Rochester, Minn.-based Mayo Clinic‘s revenue rose 5.7 percent to $10.3 billion. But operating income fell 36.9 percent to $526 million.

4. Cleveland Clinic had  revenue of $7.2 billion, up 7 percent from 2014. The hospital network recorded operating income of $481 million, up 3 percent.


At Presence Health, learning to be Lean

Here’s a special  detailed report on the difficult efforts of  Chicago-based Presence  Health to raise efficiency, improve outcomes and cut costs by using Lean strategies at its hospitals.

A key part of the program is getting frontline healthcare workers to brainstorm to identify flaws in the production process – and achieve “breakthrough rapid improvement events.”

 


Retiring Presence CEO says partnerships, community health are keys

partners

Sandra Bruce, who is retiring at the end of the month as chief executive of  the Presence Health system, in Illinois, says brokering partnerships is increasingly the key to effective hospital leadership.

Hospitals & Health Networks calls it ” the Starbucks-ification of health care. Hospital leaders — looking to treat the health of populations, focus on wellness and pivot away from acute care — are building up convenient, less costly to operate locations around their communities. They’re partnering with consumer-savvy organizations like Walgreens to add greater, um, presence in neighborhoods, and build brand awareness.”

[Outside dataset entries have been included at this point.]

(** ** The methods *)

Lemma next_u8 p v fs : ahead p (fields_bytes (F_u8 v :: fs)) -> field_ok (F_u8 v) -> reads get_u8 p v (fields_bytes fs).
Proof. apply reads_u8. Qed.
Lemma next_u16 p v fs : ahead p (fields_bytes (F_u16 v :: fs)) -> field_ok (F_u16 v) -> reads get_u16 p v (fields_bytes fs).
Proof. apply reads_u16. Qed.
Lemma next_u32 p v fs : ahead p (fields_bytes (F_u32 v :: fs)) -> field_ok (F_u32 v) -> reads get_u32 p v (fields_bytes fs).
Proof. apply reads_u32. Qed.
Lemma next_u64 p v fs : ahead p (fields_bytes (F_u64 v :: fs)) -> field_ok (F_u64 v) -> reads get_u64 p v (fields_bytes fs).
Proof. apply reads_u64. Qed.
Lemma next_str p v fs : ahead p (fields_bytes (F_str v :: fs)) -> field_ok (F_str v) -> reads get_str p v (fields_bytes fs).
Proof. apply reads_str. Qed.
Lemma next_data p v fs : ahead p (fields_bytes (F_data v :: fs)) -> field_ok (F_data v) -> reads get_data p v (fields_bytes fs).
Proof. intros H _. by apply reads_data. Qed.
Lemma next_qid p v fs : ahead p (fields_bytes (F_qid v :: fs)) -> field_ok (F_qid v) -> reads get_qid p v (fields_bytes fs).
Proof. apply reads_qid. Qed.

(** One method of the parser, and the end *)
Ltac next_field :=
  first [ eapply next_u8 | eapply next_u16 | eapply next_u32 | eapply next_u64 | eapply next_str | eapply next_data | eapply next_qid ];
  [ eassumption | match goal with H : Forall field_ok _ |- _ => eapply Forall_inv; exact H end ].
Ltac drop_field := match goal with H : Forall field_ok (_ :: _) |- _ => apply Forall_inv_tail in H end.
Ltac parse_fields :=
  repeat (eapply reads_bind; [next_field | drop_field; intros ? ?]);
  first [ next_field | eapply reads_ret; eassumption ].

(** The replies that are not of the type, and the one that is *)
Ltac finds_tac :=
  intros r [Hok Hok']; destruct r; cbn [r_type msg_type]; try (left; lia); (split; [reflexivity |]); intros p Hp; eexists;
  cbn [r_fields] in *; parse_fields.

Lemma finds_done rt (done_ : Rmsg) :
  r_type done_ = msg_type rt -> (forall r, r_type r = r_type done_ -> r = done_) ->
  finds (mret tt) rt (fun r => if decide (r_type r = r_type done_) then Some tt else None).
Proof.
  intros Hd Hu r Hr. case_decide as E; [| left; congruence]. split; [congruence |]. intros p Hp. eexists. eapply reads_ret. exact Hp.
Qed.

Lemma finds_attach : finds get_qid Rattach (fun r => match r with R_attach q => Some q | _ => None end).
Proof. finds_tac. Qed.
Lemma finds_mkdir : finds get_qid Rmkdir (fun r => match r with R_mkdir q => Some q | _ => None end).
Proof. finds_tac. Qed.
Lemma finds_symlink : finds get_qid Rsymlink (fun r => match r with R_symlink q => Some q | _ => None end).
Proof. finds_tac. Qed.
Lemma finds_lopen : finds get_qid_iounit Rlopen (fun r => match r with R_lopen q n => Some (q, n) | _ => None end).
Proof. unfold get_qid_iounit. finds_tac. Qed.
Lemma finds_lcreate : finds get_qid_iounit Rlcreate (fun r => match r with R_lcreate q n => Some (q, n) | _ => None end).
Proof. unfold get_qid_iounit. finds_tac. Qed.
Lemma finds_read : finds get_data Rread (fun r => match r with R_read l => Some l | _ => None end).
Proof. finds_tac. Qed.
Lemma finds_write : finds get_u32 Rwrite (fun r => match r with R_write n => Some n | _ => None end).
Proof. finds_tac. Qed.
Lemma finds_readlink : finds get_str Rreadlink (fun r => match r with R_readlink s => Some s | _ => None end).
Proof. finds_tac. Qed.
Lemma finds_statfs : finds StatFs_decode Rstatfs (fun r => match r with R_statfs f => Some f | _ => None end).
Proof.
  unfold StatFs_decode. intros r [Hok Hok']. destruct r as [| | | | | | | | | | f | | | | | | | |]; cbn [r_type msg_type]; try (left; lia).
  split; [reflexivity |]. cbn [r_fields] in *. destruct f. intros p Hp. eexists. unfold statfs_fields in *. parse_fields.
Qed.
Lemma finds_getattr : finds FileAttr_decode Rgetattr (fun r => match r with R_getattr a => Some a | _ => None end).
Proof.
  unfold FileAttr_decode. intros r [Hok Hok']. destruct r as [| | | | | | | a | | | | | | | | | | |]; cbn [r_type msg_type]; try (left; lia).
  split; [reflexivity |]. cbn [r_fields] in *. destruct a. intros p Hp. eexists. unfold attr_fields in *. parse_fields.
Qed.

Lemma reads_qids qs p : ahead p (fields_bytes (map F_qid qs)) -> Forall field_ok (map F_qid qs) -> reads (get_qids (length qs)) p qs [].
Proof.
  revert p. induction qs as [| q qs IH]; intros p Hp Hok; [by apply reads_ret |]. cbn [length get_qids map] in *.
  eapply reads_bind; [next_field |]. drop_field. intros p1 H1. eapply reads_bind; [by apply IH |]. intros p2 H2. by apply reads_ret.
Qed.

Lemma finds_walk : finds (nwqid ← get_u16; get_qids (Z.to_nat nwqid)) Rwalk (fun r => match r with R_walk qs => Some qs | _ => None end).
Proof.
  intros r [Hok Hok']. destruct r as [| | qs | | | | | | | | | | | | | | | |]; cbn [r_type msg_type]; try (left; lia).
  split; [reflexivity |]. intros p Hp. eexists. cbn [r_fields] in *. eapply reads_bind; [next_field |]. drop_field. intros p1 H1.
  rewrite Nat2Z.id. by apply reads_qids.
Qed.

Lemma finds_version : finds (get_u32;; v ← get_str; fail_if (negb (bool_decide (v = VERSION))) client_error) Rversion
  (fun r => match r with R_version n v => if bool_decide (v = VERSION) then Some tt else None | _ => None end).
Proof.
  intros r [Hok Hok']. destruct r as [n v | | | | | | | | | | | | | | | | | |]; cbn [r_type msg_type]; try (left; lia).
  cbn [r_fields] in Hok. case_bool_decide as E.
  - split; [reflexivity |]. intros p Hp. eexists. cbn [r_fields] in *. subst v.
    eapply reads_bind; [next_field |]. drop_field. intros p1 H1. eapply reads_bind; [next_field |]. intros p2 H2.
    by apply reads_ret.
  - right. intros p Hp. cbn [r_fields] in Hp.
    destruct (next_u32 p n [F_str v] Hp (Forall_inv Hok)) as (p1 & E1 & H1).
    destruct (next_str p1 v [] H1 (Forall_inv (Forall_inv_tail Hok))) as (p2 & E2 & H2). exists p2.
    unfold mbind, M_bind. rewrite E1, E2. by rewrite bool_decide_eq_false_2.
Qed.
(** *** Directories *)

Definition dirents_bytes (es : list Dirent) : list u8 := concat (map (fun e => fields_bytes (dirent_fields e)) es).

Lemma finds_readdir : finds get_data Rreaddir (fun r => match r with R_readdir es => Some (dirents_bytes es) | _ => None end).
Proof. finds_tac. Qed.
Definition opened E hs nh n path flags (o : outcome OpenResult) s' : Prop :=
  match o with
  | Ok _ => exists fid q n', n <= fid < n' /\ n' <= n + 2 /\
      acct E (<[nh := {| h_fid := fid; h_path := path; h_qid := q; h_flags := flags; h_dir_offset := 0 |}]> hs) (nh + 1) n' s'
  | Err e => exists n' E', n <= n' <= n + 2 /\ left_behind flags n n' E E' e /\ acct E' hs nh n' s'
  | Panic => False
  end.

(** [open] adds a handle with a new fid; a failure leaves nothing, or the fid of a
    failed creation. *)
Lemma wp_open E hs nh n s path flags ctx :
  acct E hs nh n s -> apart E hs nh n -> n + 2 < 2 ^ 32 -> nh + 1 < usize_mod -> path_ok path -> u32_ok (ctx_gid ctx) ->
  wp (open path flags ctx) (opened E hs nh n path flags) s.
Proof.
  intros Ha Hp Hn Hnh Hpath Hg. pose proof (ap_counter _ _ _ _ Hp). unfold open. apply wp_bind.
  eapply wp_find_or_create; [exact Ha | exact Hp | exact Hn | exact Hpath | exact Hg | | intros e n' E' s' Hn' HE' Ha'; exists n', E'; done].
  intros fid q b n' s1 Hfid Hn' Ha1.
  assert (forall e, wp (A := OpenResult) (ignore (clunk fid);; throw e) (opened E hs nh n path flags) s1) as Hclunk.
  { intros e. apply wp_bind. eapply (wp_clunk_new true); [exact Ha1 | by apply apart_more with n; [| lia] | lia |]. intros s2 Ha2. apply wp_throw.
    exists n', E. split_and!; [lia | lia | by left | done]. }
  assert (forall s2, acct ({[fid]} ∪ E) hs nh n' s2 -> wp (
    handle_id ← gets next_handle;
    next ← usize_add handle_id 1;
    modify (set_next_handle next);;
    modify (fun s => set_handles (<[handle_id := {| h_fid := fid; h_path := path; h_qid := q; h_flags := flags;
                                                    h_dir_offset := 0 |}]> (handles s)) s);;
    mret (ThisScheme handle_id fd_POSITIONED)) (opened E hs nh n path flags) s2) as Hlast.
  { intros s2 Ha2. pose proof (ap_ids _ _ _ _ Hp) as [Hn0 Hids]. apply wp_bind, wp_gets, wp_bind. rewrite (a_next _ _ _ _ _ Ha2).
    unfold wp at 1. rewrite usize_add_ok by lia. apply wp_bind, wp_modify, wp_bind, wp_modify, wp_ret.
    exists fid, q, n'. split_and!; [lia | lia | lia |]. destruct Ha2 as [Hw Hf Hh Hnx Hk]. split; try done; cbn; [| by rewrite Hh].
    intros f. rewrite Hf, held_insert.
    - cbn. set_solver.
    - apply eq_None_not_Some. intros Hs. specialize (Hids _ Hs). lia. }
  destruct (is_symlink q && _ && _); [apply Hclunk |]. destruct (negb _ && _ && _); [apply Hclunk |]. apply wp_bind.
  destruct (negb _ && _ && _); [| by apply wp_ret, Hlast].
  eapply wp_open_fid; [exact Ha1 | by apply apart_more with n; [| lia] | by unfold u32_ok; lia | exact Hlast |].
  intros s2 Ha2. exists n', E. split_and!; [lia | lia | by left | done].
Qed.
(** ** Calls on a handle *)

Lemma bind_ext_l {S A B} (m m' : M S A) (k : A -> M S B) (s : S) : m s = m' s -> (m ≫= k) s = (m' ≫= k) s.
Proof. intros E. unfold mbind, M_bind. by rewrite E. Qed.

“Presence Health…with 11 hospitals, is no exception. Earlier this month, it announced plans to partner with urgent care provider Physicians Immediate Care to jointly manage 10 such clinics in the state, and build even more down the line. Those would be open seven days a week and into the evening, offering everything from X-rays to suturing. This is part of a larger strategy to expand the health system’s ambulatory footprint, with 55 sites coming in the first phase.”

Speaking about community health, Ms. Bruce said: “In some cases, it’s going to be safer streets. It could be housing it could be food. I’m not sure what we’re going to find in every community. While we’ve all done these broad community needs assessments, we haven’t really focused on what I call a ‘true population health assessment,’ and then determined what partnerships we need to begin to address those issues.”

“I don’t know if {healthcare is at} a crossroads, but we have an opportunity to step up in this country and reframe what it means to be an American from the perspective of health. And if we step up and lead the revolution to work on some of these social determinants of care, in a decade or two, the country will look very different; our communities will look very different, and obviously health care itself will be delivered in a very, very different way. ”

 

 


Joint-venture clinic system for Chicago

 

chicago

Downtown Chicago and the Chicago River.

Two Chicago-based  organizations, Presence Health and Physicians Immediate Care, have formed  a new joint venture to run  urgent-care and occupational-medicine facilities. It’s yet another example of hospitals and outpatient operations such as physician groups  trying to more tightly integrate inpatient and outpatient care, with outpatient steadily becoming  relatively more important.

The venture  cites the  allure of creating more access points for patients,  more care coordination and care in settings cheaper than hospital emergency departments.

Becker’s Hospital Review says the venture “will manage 10 immediate care/occupational medicine clinics, which will be open seven days a week. The organizations will also work together to create additional sites for clinics.”

Physicians Immediate Care will  be in charge of daily management of the clinics.